Lemma fold_pages {A} (f : A → A) (q : Z) n acc :
  fold_left (λ acc (e : Elf64Phdr * Z), if q =? e.2 then f acc else acc) (page <$> seq 0 n) acc =
  if within n q then f acc else acc.
Proof.
  induction n as [|n IH].
  { unfold within. destruct (_ && _) eqn:E; [unbool; lia|done]. }
  rewrite seq_S, fmap_app, fold_left_app, IH, within_S. cbn.
  destruct (Z.eqb_spec q (seg_page ph n)) as [->|]; [|by rewrite orb_false_r].
  rewrite orb_true_r. unfold within, seg_page. destruct (_ && _) eqn:E; [unbool; lia|done].
Qed.

Lemma within_covers q : seg_ok ph → p_memsz ph ≠ 0 →
  within (Z.to_nat (num_pages ph)) q = covers ph q.
Proof.
  intros Hs Hm. unfold within, covers. destruct (Z.leb_spec (p_vaddr ph / 4096) q); [|done].
  cbn [andb]. pose proof (seg_pages ph (Z.to_nat (q - p_vaddr ph / 4096)) Hs Hm) as H'.
  unfold seg_page in H'. apply eq_bool_prop_intro. rewrite !Is_true_true, Z.leb_le, Z.ltb_lt.
  rewrite Z2Nat.id in H' by lia. replace (p_vaddr ph / 4096 + (q - p_vaddr ph / 4096)) with q in H' by lia.
  rewrite <- H'. lia.
Qed.

Lemma seg_byte_covers bs va b : seg_ok ph → seg_byte bs ph va = Some b → covers ph (va / 4096) = true.
Proof.
  intros (? & ? & ? & ? & _). unfold seg_byte, covers. destruct (_ && _) eqn:E; [|done]. unbool.
  intros _. apply andb_true_iff. split; apply Z.leb_le, Z.div_le_mono; lia.
Qed.
End pages.

Lemma ev_byte_image bs segs va :
  Forall (λ ph, seg_ok ph ∧ p_memsz ph ≠ 0) segs →
  ev_byte bs (concat (seg_events <$> segs)) va = image_byte bs segs va.
Proof.
  unfold ev_byte, image_byte. intros Hs. generalize 0.
  induction segs as [|ph segs IH]; intros acc; [done|].
  apply Forall_cons in Hs as [[Hs Hm] Hsegs]. cbn [fmap list_fmap concat]. rewrite fold_left_app.
  rewrite IH by done. cbn [fold_left]. f_equal. unfold seg_events.
  transitivity (if covers ph (va / 4096) then default acc (seg_byte bs ph va) else acc).
  - rewrite <- within_covers by done. rewrite <- (fold_pages ph (λ acc, default acc (seg_byte bs ph va))).
    generalize acc. induction (seq 0 (Z.to_nat (num_pages ph))); intros; [done|]. cbn. auto.
  - destruct (seg_byte bs ph va) as [b|] eqn:E; [|by destruct (covers _ _)].
    by rewrite (seg_byte_covers _ _ _ _ Hs E).
Qed.

Lemma ev_perms_image segs page :
  Forall (λ ph, seg_ok ph ∧ p_memsz ph ≠ 0) segs →
  ev_perms (concat (seg_events <$> segs)) page = image_perms segs page.
Proof.
  unfold ev_perms, image_perms. intros Hs. generalize (@None (bool * bool)).
  induction segs as [|ph segs IH]; intros acc; [done|].
  apply Forall_cons in Hs as [[Hs Hm] Hsegs]. cbn [fmap list_fmap concat]. rewrite fold_left_app.
  rewrite IH by done. cbn [fold_left]. f_equal. unfold seg_events.
  rewrite <- within_covers by done.
  rewrite <- (fold_pages ph (λ acc, Some (writable ph, exec ph || isSome acc))).
  generalize acc. induction (seq 0 (Z.to_nat (num_pages ph))); intros; [done|]. cbn.
  rewrite (Z.eqb_sym (seg_page ph a)). auto.
Qed.

(** ** The whole file *)

Lemma field_nonneg bs off n : bytes_ok bs → 0 ≤ field bs off n.
Proof. intros H. apply (le_val_bounds (slice bs off (off + n))). by apply slice_bytes_ok. Qed.

Lemma check_header_phentsize hdr : check_header hdr = Ok tt → e_phentsize hdr = Phdr_size.
Proof.
  unfold check_header. repeat (case_if; [done|]). intros _.
  match goal with H : negb (_ =? Phdr_size) = false |- _ => by unbool end.
Qed.

Lemma read_struct_in {T} size (decode : bytes → T) bs off :
  0 ≤ off → off + size ≤ Z.of_nat (length bs) → Z.of_nat (length bs) < 2 ^ 63 → 0 ≤ size →
  read_struct size decode bs off =
  Val (Some (decode (slice bs (Z.to_nat off) (Z.to_nat (off + size))))).
Proof.
  intros. unfold read_struct, u64. rewrite wrap_small by (unfold is_u; lia).
  by rewrite (proj2 (Z.ltb_ge _ _)), (proj2 (Z.leb_le _ _)) by lia.
Qed.

Lemma read_phdr bs hdr i ph :
  Z.of_nat (length bs) < 2 ^ 63 → 0 ≤ e_phoff hdr → e_phentsize hdr = Phdr_size →
  phdr_at bs hdr i = Some ph →
  read_struct Phdr_size phdr_of bs (u64 (e_phoff hdr + Z.of_nat i * e_phentsize hdr)) =
  Val (Some ph).
Proof.
  intros Hlen Ho -> Hp. unfold phdr_at in Hp. case_if_in Hp; [|done]. injection Hp as <-. unbool.
  unfold u64, Phdr_size in *. rewrite wrap_small by (unfold is_u; lia). by apply read_struct_in; lia.
Qed.

Section file.
Context (s0 : Paging.Mm) (roots : list Z) (sps : list Paging.space) (k : nat) (r : Z).
Context (sp0 : Paging.space) (bs : bytes).
Context (HR : Paging.rel s0 roots sps) (Hk : roots !! k = Some r) (Hks : sps !! k = Some sp0).
Context (Hbs : bytes_ok bs) (Hlen : Z.of_nat (length bs) < 2 ^ 63).

Lemma built_start : built s0 roots sps k sp0 bs (s0, ∅) [] sp0.
Proof.
  split; cbn; [|by intros; rewrite lookup_empty].
  split; rewrite ?list_insert_id by done; try (intros; simplify_map_eq; done); [|by intros f].
  destruct (Paging.rl_tables _ _ _ HR) as (lvl & par & ? & ?). by exists lvl, par.
Qed.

----------

> [WORK TASK]: Please copy the line that holds "Z.of_nat (length bs) < 2 ^ 63 → 0 ≤ e_phoff" and each line under it through the last line above, exactly as they stand, adding nothing.

> [REPLY TO THE TASK]:
  Z.of_nat (length bs) < 2 ^ 63 → 0 ≤ e_phoff hdr → e_phentsize hdr = Phdr_size →
  phdr_at bs hdr i = Some ph →
  read_struct Phdr_size phdr_of bs (u64 (e_phoff hdr + Z.of_nat i * e_phentsize hdr)) =
  Val (Some ph).
Proof.
  intros Hlen Ho -> Hp. unfold phdr_at in Hp. case_if_in Hp; [|done]. injection Hp as <-. unbool.
  unfold u64, Phdr_size in *. rewrite wrap_small by (unfold is_u; lia). by apply read_struct_in; lia.
Qed.

Section file.
Context (s0 : Paging.Mm) (roots : list Z) (sps : list Paging.space) (k : nat) (r : Z).
Context (sp0 : Paging.space) (bs : bytes).
Context (HR : Paging.rel s0 roots sps) (Hk : roots !! k = Some r) (Hks : sps !! k = Some sp0).
Context (Hbs : bytes_ok bs) (Hlen : Z.of_nat (length bs) < 2 ^ 63).

Lemma built_start : built s0 roots sps k sp0 bs (s0, ∅) [] sp0.
Proof.
  split; cbn; [|by intros; rewrite lookup_empty].
  split; rewrite ?list_insert_id by done; try (intros; simplify_map_eq; done); [|by intros f].
  destruct (Paging.rl_tables _ _ _ HR) as (lvl & par & ? & ?). by exists lvl, par.
Qed.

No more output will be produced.